There are other options, however.

 

Pesticidal plants

The chemicals plants produce to protect themselves can also be used by humans to protect crops from insect pest attack. Either the plant material can be used after no or minimal processing, as a pesticidal plant, or the active ingredients can be extracted and highly processed into a standardised product, often marketed as a "botanical insecticide". Examples of commercial products derived from plants' protective chemistry include Pyrethrum (from Tanacetum cinerariifolium) and Neem (from the neem tree, Azadirachta indica).

Pesticidal plants can be applied either before harvest, in the field, or after harvest to stored products (dried cereals, legumes, etc.).
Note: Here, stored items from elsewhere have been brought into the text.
Lemma vertical_stripes_response_witness :
  let self := AltSobel.mk 3 (Double.of_int 1) (Double.of_int 0) 3 3 in
  let grayImage := [[10; 20; 40]; [10; 20; 40]; [10; 20; 40]] in
  let level := fun s => 10 * 2 ^ s in
  let gradX := AltSobel.computeGradientX self grayImage in
  let gradY := AltSobel.computeGradientY self grayImage in
  mat_at gradX 1 1 = 4 * (level (1 + 1) - level (1 - 1))
  /\ mat_at gradY 1 1 = 0
  /\ mat_at (AltSobel.combineGradients self gradX gradY) 1 1
     = Z.min 255 (4 * Z.abs (level (1 + 1) - level (1 - 1))).
Proof.
  apply (vertical_stripes_response
           (AltSobel.mk 3 (Double.of_int 1) (Double.of_int 0) 3 3)
           [[10; 20; 40]; [10; 20; 40]; [10; 20; 40]]
           (fun s => 10 * 2 ^ s) 1 1); try reflexivity; try (cbn; lia).
  - repeat constructor; lia.
  - cbn [AltSobel.height AltSobel.width]. intros r s Hr Hs.
    assert (r = 0 \/ r = 1 \/ r = 2) as [-> | [-> | ->]] by lia;
      assert (s = 0 \/ s = 1 \/ s = 2) as [-> | [-> | ->]] by lia; reflexivity.
Defined.

(** X10. Under the constructor's scale and delta both gradient fields
    of an 8-bit gray image lie between -1020 and 1020 at every pixel, so
    the sum of squares that [combineGradients] computes in [int] never
    overflows. *)
Theorem sobel_gradient_range
    (self : AltSobel.t) (grayImage : list (list Z)) (i j : Z) :
  AltSobel.scale self = Double.of_int 1 -> AltSobel.delta self = Double.of_int 0 ->
  is_u8_image grayImage ->
  0 <= i < AltSobel.height self -> 0 <= j < AltSobel.width self ->
  let gx := mat_at (AltSobel.computeGradientX self grayImage) i j in
  let gy := mat_at (AltSobel.computeGradientY self grayImage) i j in
  -1020 <= gx <= 1020 /\ -1020 <= gy <= 1020
  /\ CInt.int_range (gx * gx + gy * gy).
Proof.
  intros Hs Hd Hu8 Hi Hj gx gy. subst gx gy.
  destruct (sobel_sum_bound grayImage i j Hu8) as [HbX HbY].
  unfold AltSobel.computeGradientX, AltSobel.computeGradientY.
  rewrite !alt_computeGradient_cells, !mat_at_tabulate, Hs, Hd by lia.
  rewrite !gradient_cell_sobel by (reflexivity || assumption).
  destruct (sobel_cell_bound (AltSobel.height self) (AltSobel.width self)
              grayImage i j Hu8) as [HX HY].
  pose proof (square_bound _ HX). pose proof (square_bound _ HY).
  unfold CInt.int_range. lia.
Qed.

Lemma sobel_gradient_range_witness :
  let self := AltSobel.mk 3 (Double.of_int 1) (Double.of_int 0) 3 3 in
  let grayImage := [[0; 0; 255]; [0; 0; 255]; [0; 0; 255]] in
  let gx := mat_at (AltSobel.computeGradientX self grayImage) 1 1 in
  let gy := mat_at (AltSobel.computeGradientY self grayImage) 1 1 in
  -1020 <= gx <= 1020 /\ -1020 <= gy <= 1020
  /\ CInt.int_range (gx * gx + gy * gy).
Proof.
  apply (sobel_gradient_range
           (AltSobel.mk 3 (Double.of_int 1) (Double.of_int 0) 3 3)
           [[0; 0; 255]; [0; 0; 255]; [0; 0; 255]] 1 1);
    try reflexivity; try (cbn; lia).
  repeat constructor; lia.
Defined.
Lemma has_class_toggle (cls other : jsstring) (n : node) :
  has_class other (classList_toggle cls n)
  = if eqb_string other cls then negb (has_class cls n) else has_class other n.
Proof.
  unfold classList_toggle. destruct (eqb_string other cls) eqn:E.
  - apply eqb_string_true in E. subst other.
    destruct (has_class cls n) eqn:Ec; cbn [negb].
    + apply has_class_remove_same.
    + apply has_class_add_same.
  - assert (Hne : other <> cls)
      by (intros ->; rewrite (proj2 (eqb_string_true cls cls) eq_refl) in E;
          discriminate).
    destruct (has_class cls n); [now apply has_class_remove | now apply has_class_add].
Qed.

Lemma toggleChat_flips_aux (w : widget) :
  is_open (toggleChat w) = negb (is_open w)
  /\ chat_toggle_display (toggleChat w)
     = Some (if is_open (toggleChat w) then s_none else s_flex)
  /\ chatInput_focused (toggleChat w) = is_open (toggleChat w) || chatInput_focused w
  /\ forall cls, cls <> s_active ->
       has_class cls (chatContainer (toggleChat w)) = has_class cls (chatContainer w).
Proof.
  assert (Ho : has_class s_active (classList_toggle s_active (chatContainer w))
               = negb (is_open w)).
  { rewrite has_class_toggle.
    now rewrite (proj2 (eqb_string_true s_active s_active) eq_refl). }
  unfold is_open, toggleChat in *. rewrite Ho.
  destruct (has_class s_active (chatContainer w)) eqn:Ea; cbn [negb];
    cbn [chatContainer chat_toggle_display chatInput_focused]; rewrite Ho;
    (repeat split; try reflexivity);
    intros cls Hne; rewrite has_class_toggle;
    destruct (eqb_string cls s_active) eqn:E; try reflexivity;
    apply eqb_string_true in E; contradiction.
Qed.

(** X12: [toggleChat] flips the chat between open and closed and touches no
    other class of the container; afterwards the launcher is hidden exactly
    when the chat is open; opening puts the focus on the input and closing
    does not take it away. *)
Theorem toggleChat_flips (w : widget) :
  is_open (toggleChat w) = negb (is_open w)
  /\ chat_toggle_display (toggleChat w)
     = Some (if is_open (toggleChat w) then s_none else s_flex)
  /\ chatInput_focused (toggleChat w) = is_open (toggleChat w) || chatInput_focused w
  /\ forall cls, cls <> s_active ->
       has_class cls (chatContainer (toggleChat w)) = has_class cls (chatContainer w).
Proof. apply toggleChat_flips_aux. Qed.

(** X13: two calls of [toggleChat] leave every class of the container as it
    was and the launcher hidden exactly when the chat was open before; but
    the focus is on the input afterwards, whether the chat ends open or
    closed. *)
Theorem toggleChat_twice (w : widget) :
  (forall cls, has_class cls (chatContainer (toggleChat (toggleChat w)))
               = has_class cls (chatContainer w))
  /\ chat_toggle_display (toggleChat (toggleChat w))
     = Some (if is_open w then s_none else s_flex)
  /\ chatInput_focused (toggleChat (toggleChat w)) = true.
Proof.
  destruct (toggleChat_flips_aux w) as (O1 & D1 & F1 & C1).
  destruct (toggleChat_flips_aux (toggleChat w)) as (O2 & D2 & F2 & C2).
  rewrite O1, negb_involutive in O2. repeat split.
  - intros cls. destruct (eqb_string cls s_active) eqn:E.
    + apply eqb_string_true in E. subst cls. exact O2.
    + assert (Hne : cls <> s_active)
        by (intros ->; rewrite (proj2 (eqb_string_true s_active s_active) eq_refl) in E;
            discriminate).
      now rewrite C2, C1.
  - now rewrite D2, O2.
  - rewrite F2, F1, O2, O1. now destruct (is_open w).
Qed.
(** * toolbox_az.general.flags: the layered argument resolver

    A shallow embedding of [src/toolbox_az/general/flags.py]: the three
    format probes ([try_pickle_parse], [try_yml_parse], [try_json_parse])
    and [process_dict], the class [MyArguments] (file-reference expansion,
    the default namespace, [parse_args], the lazy attribute hook) and the
    [SingletonDecorator] behind [Flags].

    Python objects are modelled by the inductive [pyval]; exceptions by the
    enumeration [exn]; a method of [MyArguments] is a function from the
    instance to an outcome and the instance as the method leaves it, so the
    mutations made before an exception is raised stay visible after it.
    The libraries the module calls ([pickle], [yaml], [json], the file
    system, [sys.argv]) are gathered in the record [Host]; the part of
    [argparse.ArgumentParser] that the module inherits is modelled in the
    module [Argparse]. *)

From Stdlib Require Import String Ascii List Bool ZArith Lia.
Import ListNotations.
Open Scope string_scope.

(** ** Exceptions and outcomes *)

Inductive exn : Type :=
| ValueError
| TypeError
| UnicodeDecodeError
| UnpicklingError
| EOFError
| ImportError
| ScannerError
| ParserError
| OSError
| FileNotFoundError
| IndexError
| KeyError
| AttributeError
| RecursionError
| ArgumentError
| SystemExit.

Scheme Equality for exn.

(** [isinstance_exn e c]: an exception of class [e] is caught by a clause
    [except c].  [FileNotFoundError] derives from [OSError] and
    [UnicodeDecodeError] from [ValueError]. *)
Definition isinstance_exn (e c : exn) : bool :=
  exn_beq e c ||
  match e, c with
  | FileNotFoundError, OSError => true
  | UnicodeDecodeError, ValueError => true
  | _, _ => false
  end.

Definition caught (classes : list exn) (e : exn) : bool :=
  existsb (isinstance_exn e) classes.

Inductive result (A : Type) : Type :=
| Ok (a : A)
| Raise (e : exn).

Arguments Ok {A} a.
Arguments Raise {A} e.

Definition rbind {A B} (r : result A) (k : A -> result B) : result B :=
  match r with
  | Ok a => k a
  | Raise e => Raise e
  end.

(** [try_except body classes handler] is
    [try: body  except classes: handler]. *)
Definition try_except {A} (body : result A) (classes : list exn)
    (handler : result A) : result A :=
  match body with
  | Ok a => Ok a
  | Raise e => if caught classes e then handler else Raise e
  end.

Declare Scope py_scope.
Delimit Scope py_scope with py.
Notation "x <-- c ; k" := (rbind c (fun x => k))
  (at level 61, c at next level, right associativity) : py_scope.

(** ** Association lists

    A Python [dict] and the [__dict__] of a [Namespace] keep their entries
    in insertion order; assigning to a key that is present replaces the
    value in place. *)

Section Assoc.
Context {K V : Type}.
Variable eqb : K -> K -> bool.

Fixpoint assoc_get (k : K) (d : list (K * V)) : option V :=
  match d with
  | [] => None
  | (k', v) :: r => if eqb k k' then Some v else assoc_get k r
  end.

Fixpoint assoc_set (k : K) (v : V) (d : list (K * V)) : list (K * V) :=
  match d with
  | [] => [(k, v)]
  | (k', v') :: r =>
      if eqb k k' then (k', v) :: r else (k', v') :: assoc_set k v r
  end.

Definition assoc_mem (k : K) (d : list (K * V)) : bool :=
  match assoc_get k d with Some _ => true | None => false end.

(** [d.update(d2)] *)
Definition assoc_update (d d2 : list (K * V)) : list (K * V) :=
  fold_left (fun acc kv => assoc_set (fst kv) (snd kv) acc) d2 d.
End Assoc.

(** ** Python values *)

(** Hashable keys of a mapping.  [True] and [False] hash and compare as
    [1] and [0], so a Boolean key is a [KInt]. *)
Inductive pykey : Type :=
| KNone
| KInt (z : Z)
| KStr (s : string).

Definition key_eqb (a b : pykey) : bool :=
  match a, b with
  | KNone, KNone => true
  | KInt x, KInt y => Z.eqb x y
  | KStr x, KStr y => String.eqb x y
  | _, _ => false
  end.

#[local] Set Warnings "-register-all".

Inductive pyval : Type :=
| PyNone
| PyBool (b : bool)
| PyInt (z : Z)
| PyStr (s : string)
| PyList (l : list pyval)
| PyDict (d : list (pykey * pyval))
| PyNamespace (attrs : list (string * pyval)).

Definition pydict : Type := list (pykey * pyval).

(** The [__dict__] of an [argparse.Namespace]. *)
Definition namespace : Type := list (string * pyval).

(** Truth value of an object in a condition ([if x:], [if not x:]).
    [Namespace] defines neither [__bool__] nor [__len__], so every
    namespace, the empty one included, is true. *)
Definition truthy (v : pyval) : bool :=
  match v with
  | PyNone => false
  | PyBool b => b
  | PyInt z => negb (Z.eqb z 0)
  | PyStr s => negb (String.eqb s "")
  | PyList l => match l with [] => false | _ => true end
  | PyDict d => match d with [] => false | _ => true end
  | PyNamespace _ => true
  end.

Definition is_dict (v : pyval) : bool :=
  match v with PyDict _ => true | _ => false end.

Definition is_namespace (v : pyval) : bool :=
  match v with PyNamespace _ => true | _ => false end.

Definition dict_get (k : string) (d : pydict) : option pyval :=
  assoc_get key_eqb (KStr k) d.

Definition ns_get (k : string) (n : namespace) : option pyval :=
  assoc_get String.eqb k n.

Definition ns_set (k : string) (v : pyval) (n : namespace) : namespace :=
  assoc_set String.eqb k v n.

Definition hasattr (n : namespace) (k : string) : bool :=
  assoc_mem String.eqb k n.

(** [dict(...)[k] = v] needs a hashable [k]: lists, dicts and namespaces
    are not (a class that defines [__eq__] without [__hash__], as
    [Namespace] does, is unhashable). *)
Definition key_of (v : pyval) : result pykey :=
  match v with
  | PyNone => Ok KNone
  | PyBool b => Ok (KInt (if b then 1 else 0))
  | PyInt z => Ok (KInt z)
  | PyStr s => Ok (KStr s)
  | _ => Raise TypeError
  end.

Definition val_of_key (k : pykey) : pyval :=
  match k with
  | KNone => PyNone
  | KInt z => PyInt z
  | KStr s => PyStr s
  end.

(** The elements [iter(v)] yields; [TypeError] for an object that is not
    iterable. *)
Definition iterate (v : pyval) : result (list pyval) :=
  match v with
  | PyStr s => Ok (map (fun c => PyStr (String c "")) (list_ascii_of_string s))
  | PyList l => Ok l
  | PyDict d => Ok (map (fun kv => val_of_key (fst kv)) d)
  | _ => Raise TypeError
  end.

(** [d.update(items)] for a sequence of key/value pairs.  Every element
    must itself be a sequence of length two; the pairs before a faulty
    element have been stored by the time the exception is raised. *)
Fixpoint update_pairs (d : pydict) (items : list pyval)
    : result unit * pydict :=
  match items with
  | [] => (Ok tt, d)
  | it :: rest =>
      match iterate it with
      | Raise _ => (Raise TypeError, d)
      | Ok [k; v] =>
          match key_of k with
          | Ok k' => update_pairs (assoc_set key_eqb k' v d) rest
          | Raise e => (Raise e, d)
          end
      | Ok _ => (Raise ValueError, d)
      end
  end.

(** [d.update(v)] for an arbitrary object [v]: a mapping is merged, any
    other object is iterated as a sequence of pairs. *)
Definition dict_update_from (d : pydict) (v : pyval) : result unit * pydict :=
  match v with
  | PyDict d2 => (Ok tt, assoc_update key_eqb d d2)
  | _ =>
      match iterate v with
      | Raise e => (Raise e, d)
      | Ok items => update_pairs d items
      end
  end.

(** [Namespace] called with the entries of [d] as keyword arguments:
    keyword names must be strings; each becomes an attribute. *)
Fixpoint Namespace_kwargs (d : pydict) : result namespace :=
  match d with
  | [] => Ok []
  | (KStr k, v) :: r =>
      match Namespace_kwargs r with
      | Ok n => Ok ((k, v) :: n)
      | Raise e => Raise e
      end
  | _ :: _ => Raise TypeError
  end.

(** ** The host: files and the decoding libraries

    [files p] is the content of the file at path [p], if it exists.
    [pickle_load] and [yaml_load] stand for [pickle.load] and [yaml.load]
    on the content of an opened file; [json_decode] is what the JSON
    decoder makes of a text.  [argv] is [sys.argv[1:]]. *)
Record Host : Type := {
  files : string -> option string;
  pickle_load : string -> result pyval;
  yaml_load : string -> result pyval;
  json_decode : string -> result pyval;
  argv : list string
}.

(** [open(path)]: a missing file raises [FileNotFoundError]. *)
Definition open_file (H : Host) (path : string) : result string :=
  match files H path with
  | Some content => Ok content
  | None => Raise FileNotFoundError
  end.

(** What a caller may hand to [json.loads]: a text, or something else;
    here the something else is an open file object.  [json.loads] raises
    [TypeError] for whatever is not a [str], [bytes] or [bytearray]. *)
Inductive json_arg : Type :=
| JText (s : string)
| JFileObject (path : string).

Definition json_loads (H : Host) (a : json_arg) : result pyval :=
  match a with
  | JText s => json_decode H s
  | JFileObject _ => Raise TypeError
  end.

(** ** The format probes *)

Section Probes.
Variable H : Host.
Local Open Scope py_scope.

Definition try_pickle_parse (file_path : string) : result pyval :=
  try_except
    (pickle_file <-- open_file H file_path;
     pickle_load H pickle_file)
    [ValueError; TypeError; UnpicklingError]
    (Ok PyNone).

Definition try_json_parse (file_path : string) : result pyval :=
  try_except
    (_ <-- open_file H file_path;
     json_loads H (JFileObject file_path))
    [ValueError; TypeError]
    (Ok PyNone).

Definition try_yml_parse (file_path : string) : result pyval :=
  try_except
    (yaml_file <-- open_file H file_path;
     parsed_dict <-- yaml_load H yaml_file;
     if negb (is_dict parsed_dict) then Ok PyNone else Ok parsed_dict)
    [ValueError; TypeError; ScannerError]
    (Ok PyNone).

Definition process_dict (dict_path : string) : result pyval :=
  parsed_dict <-- try_pickle_parse dict_path;
  parsed_dict <-- (if negb (truthy parsed_dict)
                   then try_yml_parse dict_path
                   else Ok parsed_dict);
  parsed_dict <-- (if negb (truthy parsed_dict)
                   then try_json_parse dict_path
                   else Ok parsed_dict);
  Ok parsed_dict.
End Probes.

(** ** Strings as Python sees them *)

(** [s[0]]: indexing the empty string raises [IndexError]. *)
Definition first_char (s : string) : result string :=
  match s with
  | EmptyString => Raise IndexError
  | String c _ => Ok (String c "")
  end.

(** [s[1:]] *)
Definition drop_first (s : string) : string :=
  match s with
  | EmptyString => ""
  | String _ r => r
  end.

(** [c in chars] for a one-character string and a list of strings. *)
Definition str_in (c : string) (chars : list string) : bool :=
  existsb (String.eqb c) chars.

Definition is_line_boundary (c : ascii) : bool :=
  let n := nat_of_ascii c in
  (Nat.eqb n 10 || Nat.eqb n 11 || Nat.eqb n 12 || Nat.eqb n 13 ||
   Nat.eqb n 28 || Nat.eqb n 29 || Nat.eqb n 30 || Nat.eqb n 133)%bool.
(** C1: the code breaks the claim where [int()] rejects the port text (a
    blank [SMTP_PORT], say): the submission is handed to the store, then the
    handler raises what [int()] raised, so there is no response and no
    status, neither "emailed" nor "stored". *)
Theorem submit_contact_port_error_no_status (payload : ContactMessage) (w : World)
    (e : exn) :
  py_int (smtp_port_text w) = Raise e ->
  submit_contact py_int cd relay header_ok payload w
  = (Raise e,
     {| environ := environ w;
        db := snd (cd "contactmessage" (ModelContactMessage payload) (db w));
        store_calls :=
          (store_calls w ++ [("contactmessage", ModelContactMessage payload)])%list;
        smtp_log := smtp_log w |}).
Proof.
  intros Hport. rewrite (submit_contact_port_error _ _ _ Hport).
  rewrite persist_world. reflexivity.
Qed.

(** C2: the code breaks the claim where [int()] rejects the port text, also
    with host and recipient configured and a relay that would accept the
    message: the handler raises, the response carries none of the three
    detail messages, and nothing was sent to the relay. *)
Theorem submit_contact_port_error_no_detail (payload : ContactMessage) (w : World)
    (e : exn) :
  py_int (smtp_port_text w) = Raise e ->
  truthy (smtp_host w) && truthy (recipient w) = true ->
  fst (submit_contact py_int cd relay header_ok payload w) = Raise e
  /\ smtp_log (snd (submit_contact py_int cd relay header_ok payload w)) = smtp_log w.
Proof.
  intros Hport _. rewrite (submit_contact_port_error _ _ _ Hport).
  rewrite persist_world. split; reflexivity.
Qed.

(** C3: the code breaks the claim where persisting raises and [int()]
    rejects the port text: the exception of the store is swallowed and the
    saved id is null, as the claim says, but the handler then raises what
    [int()] raised: an error is surfaced and there is no response. *)
Theorem submit_contact_port_error_after_persist_failure (payload : ContactMessage)
    (w : World) (e0 e : exn) (d : option Database) :
  cd "contactmessage" (ModelContactMessage payload) (db w) = (Raise e0, d) ->
  py_int (smtp_port_text w) = Raise e ->
  fst (persist cd payload w) = None
  /\ submit_contact py_int cd relay header_ok payload w
     = (Raise e,
        {| environ := environ w; db := d;
           store_calls :=
             (store_calls w ++ [("contactmessage", ModelContactMessage payload)])%list;
           smtp_log := smtp_log w |}).
Proof.
  intros Hcd Hport. split; [exact (persist_raise _ _ _ _ _ Hcd)|].
  rewrite (submit_contact_port_error _ _ _ Hport), persist_world, Hcd.
  reflexivity.
Qed.
(** * SUMAC: distance-matrix construction and single-linkage clustering

    A shallow embedding of the clustering core of [sumac.py]:
    - [merge_closest_clusters] / [make_clusters] (the sequential engine),
    - [distance_matrix_worker] / [make_distance_matrix] (all-pairs builder),
    - [make_guided_clusters_worker] / [make_guided_clusters] (guided builder),

    and of the steps around it, which [alignments.py] has a second time:
    - [get_in_out_groups] (the keys of the ingroup and of the outgroup),
    - [assemble_fasta_clusters] (the clusters with at least 4 OTUs),
    - [align_cluster] / [align_clusters] (the names of the alignments),
    - [concatenate] / [make_gaps] (the supermatrix and its FASTA lines).

    Distances are Python floats (plus the integer literal 99).  Every finite
    float is a rational and the comparisons [<], [>], [==] of Python agree
    with those of the rationals on finite floats, so a distance is a [Q] and
    the tests of the source are written with [Qcompare].  Values that the
    source copies from one cell to another are copied here too, so equalities
    between cells are plain Leibniz equalities.  The only float arithmetic
    of the source, the two products of the length tests, is computed in
    binary64 with the rounding of the machine.

    The manager lists of [multiprocessing] hand out pickled copies:
    [row = dist_matrix[i]] yields a private copy of the row and
    [dist_matrix[i] = row] writes a whole row back.  A matrix is therefore a
    [list (list Q)] updated functionally, one whole row at a time. *)

From Stdlib Require Import QArith Qminmax ZArith Lia Lqa Ascii.
From Stdlib Require SpecFloat.
From stdpp Require Import base option list relations sorting strings gmap pretty.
The advantages of using pesticidal plants vary depending on the location, the product, the cropping system and other factors, but can include:

  • Increased affordability relative to synthetic pesticides
  • Increased availability to farmers
  • Lower toxicity to humans compared to some synthetic products
  • Lower toxicity to non-target organisms such as bees (but this is not always the case5)
  • Reduced risk of resistance development, as pesticidal plants have a complex chemistry which is harder to evolve resistance to

However, it is important to be mindful of regulatory issues, the fact that "natural" does not automatically equate to "benign", and appropriate use of the material: identification, preparation, application, etc.

angela tz

 

The partners in this project have a long history of working on aspects of pesicidal plant research. For more information, go to the ADAPPT and OPTIONS websites.

 

1Nathanson, J. A. (1984). Caffeine and related methylxanthines: possible naturally occurring pesticides. Science, 226(4671), 184-187.
2Van Dam, N. M., Hadwich, K., & Baldwin, I. T. (2000). Induced responses in Nicotiana attenuata affect behavior and growth of the specialist herbivore Manduca sexta. Oecologia, 122(3), 371-379.
3Rundlöf, M., Andersson, G.K., Bommarco, R., Fries, I., Hederström, V., Herbertsson, L., Jonsson, O., Klatt, B.K., Pedersen, T.R., Yourstone, J. and Smith, H.G. (2015). Seed coating with a neonicotinoid insecticide negatively affects wild bees. Nature, 521(7550), 77-80; Theiling, K. M., & Croft, B. A. (1988). Pesticide side-effects on arthropod natural enemies: a database summary. Agriculture, Ecosystems & Environment, 21(3-4), 191-218.
4Springate, S., & Colvin, J. (2012). Pyrethroid insecticide resistance in British populations of the cabbage whitefly, Aleyrodes proletella. Pest Management Science, 68(2), 260-267.
5Lopes Amaral, R., Venzon, M., Martins Filho, S., & Lima, M. A. P. (2016). Does ingestion of neem-contaminated diet cause mortality of honey bee larvae and foragers?. Journal of Apicultural Research, 1-6.